:: Instructions to follow ::
Of the lines below, copy those that hold the word "discriminate".

Saved entries
Inductive ApduFunction : Type :=
  | STARTDT_ACT | STARTDT_CON
  | STOPDT_ACT | STOPDT_CON
  | TESTFR_ACT | TESTFR_CON.

Inductive APDU : Type :=
  | APDUI (ssn rsn : Z) (data : Bytes)
  | APDUS (rsn : Z)
  | APDUU (function : ApduFunction).

Definition ApduFunction_eqb (f g : ApduFunction) : bool :=
  match f, g with
  | STARTDT_ACT, STARTDT_ACT | STARTDT_CON, STARTDT_CON
  | STOPDT_ACT, STOPDT_ACT | STOPDT_CON, STOPDT_CON
  | TESTFR_ACT, TESTFR_ACT | TESTFR_CON, TESTFR_CON => true
  | _, _ => false
  end.

(** ** [aio.Queue]

    The queue of the [hat.aio] package as this module uses it: unbounded,
    closable.  [put_nowait] refuses a closed queue; items that are already
    queued stay retrievable after [close] (the writer's clean-up drains the
    send queue after closing it); [get] on an empty queue fails once the
    queue is closed and suspends the caller otherwise. *)
Module Queue.

Record t (A : Type) : Type := mk { items : list A; closed : bool }.
Arguments mk {A} items closed.
Arguments items {A} _.
Arguments closed {A} _.

Definition new {A} : t A := mk [] false.

Definition empty {A} (q : t A) : bool :=
  match items q with [] => true | _ :: _ => false end.

Definition close {A} (q : t A) : t A := mk (items q) true.

Definition put_nowait {A} (x : A) (q : t A) : result (t A) :=
  if closed q then Raise QueueClosedError
  else Ok (mk (items q ++ [x]) (closed q)).

Definition get_nowait {A} (q : t A) : result (A * t A) :=
  match items q with
  | [] => Raise QueueEmptyError
  | x :: rest => Ok (x, mk rest (closed q))
  end.

Definition get {A} (q : t A) : poll (A * t A) :=
  match items q with
  | x :: rest => Ready (Ok (x, mk rest (closed q)))
  | [] => if closed q then Ready (Raise QueueClosedError) else Pending
  end.

End Queue.

(** ** The TCP stream ([tcp.Connection])

    Of the transport only what the endpoint observes is kept: whether the
    stream is still open, and the frames written to it so far, oldest
    first.  Frames are recorded before encoding. *)
Record tcp_conn : Type := mk_tcp {
  is_open : bool;
  written : list APDU
}.

Definition tcp_write (apdu : APDU) (t : tcp_conn) : result tcp_conn :=
  if is_open t then Ok (mk_tcp true (written t ++ [apdu]))
  else Raise ConnectionError.

Definition tcp_close (t : tcp_conn) : tcp_conn := mk_tcp false (written t).
(** The year, month and date of a time value on the day that [MakeDay]
    gives for a day of the calendar. *)
Lemma calendar_of_MakeDay y m d t :
  0 <= m <= 11 -> 1 <= d <= daysInMonth y (m + 1) ->
  Day t = MakeDay y m d ->
  YearFromTime t = y /\ MonthFromTime t = m /\ DateFromTime t = d.
Proof.
  intros M D E. unfold daysInMonth in D.
  replace (m + 1 - 1) with m in D by lia.
  unfold MakeDay in E.
  rewrite (Z.div_small m 12), (Z.mod_small m 12), Z.add_0_r in E by lia.
  pose proof (monthStart_le_year (isLeap y) (m + 1) ltac:(lia)) as A.
  pose proof (monthStart_le_year (isLeap y) m ltac:(lia)) as B.
  assert (Y : YearFromTime t = y).
  { unfold YearFromTime. apply YearFromDay_unique.
    rewrite DayFromYear_step, <- monthStart_DaysInYear. lia. }
  assert (W : DayWithinYear t = monthStart (isLeap y) m + d - 1)
    by (unfold DayWithinYear; rewrite Y; lia).
  assert (Mo : MonthFromTime t = m).
  { unfold MonthFromTime. rewrite Y, W.
    apply MonthFromDayInYear_unique; lia. }
  repeat split; try assumption.
  unfold DateFromTime. rewrite Mo, Y, W. lia.
Qed.

Lemma isLeap_1900 y : 0 < y <= 99 -> isLeap (1900 + y) = isLeap y.
Proof.
  intros H. pose proof (isLeap_spec y) as A.
  pose proof (isLeap_spec (1900 + y)) as B.
  destruct (isLeap y), (isLeap (1900 + y)); try reflexivity.
  - destruct A as [A _]. specialize (A eq_refl).
    assert (K : (1900 + y) mod 4 = 0 /\
                ((1900 + y) mod 100 <> 0 \/ (1900 + y) mod 400 = 0)) by lia.
    apply B in K. discriminate.
  - destruct B as [B _]. specialize (B eq_refl).
    assert (K : y mod 4 = 0 /\ (y mod 100 <> 0 \/ y mod 400 = 0)) by lia.
    apply A in K. discriminate.
Qed.

Lemma DateFromTime_in_month t :
  1 <= DateFromTime t <= daysInMonth (YearFromTime t) (MonthFromTime t + 1).
Proof.
  unfold daysInMonth. replace (MonthFromTime t + 1 - 1) with (MonthFromTime t) by lia.
  unfold DateFromTime, MonthFromTime.
  pose proof (DayWithinYear_range t) as R.
  rewrite <- monthStart_DaysInYear in R.
  destruct (MonthFromDayInYear_spec _ _ R) as [M B]. lia.
Qed.

Lemma Day_of_local_midnight tza D : Day (LocalTime tza (MakeDate D 0 - tza)) = D.
Proof. unfold LocalTime, Day, MakeDate, msPerDay. lia. Qed.

Lemma MakeDay_bounds y m d :
  100 <= y <= 275000 -> 0 <= m <= 11 -> 1 <= d <= daysInMonth y (m + 1) ->
  -683003 <= MakeDay y m d < 99722525.
Proof.
  intros Y M D. unfold daysInMonth in D.
  replace (m + 1 - 1) with m in D by lia.
  unfold MakeDay.
  rewrite (Z.div_small m 12), (Z.mod_small m 12), Z.add_0_r by lia.
  pose proof (monthStart_le_year (isLeap y) (m + 1) ltac:(lia)) as A.
  pose proof (monthStart_le_year (isLeap y) m ltac:(lia)) as B.
  pose proof (DayFromYear_le 100 y ltac:(lia)) as L.
  pose proof (DayFromYear_le (y + 1) 275001 ltac:(lia)) as U.
  rewrite DayFromYear_step, <- monthStart_DaysInYear in U.
  change (DayFromYear 100) with (-683003) in L.
  change (DayFromYear 275001) with 99722525 in U.
  lia.
Qed.

Section Canonical.

Variable tza : Z.
Hypothesis tza_ok : zoneInRange tza.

:: Output of the exercise ::
    apply B in K. discriminate.
    apply A in K. discriminate.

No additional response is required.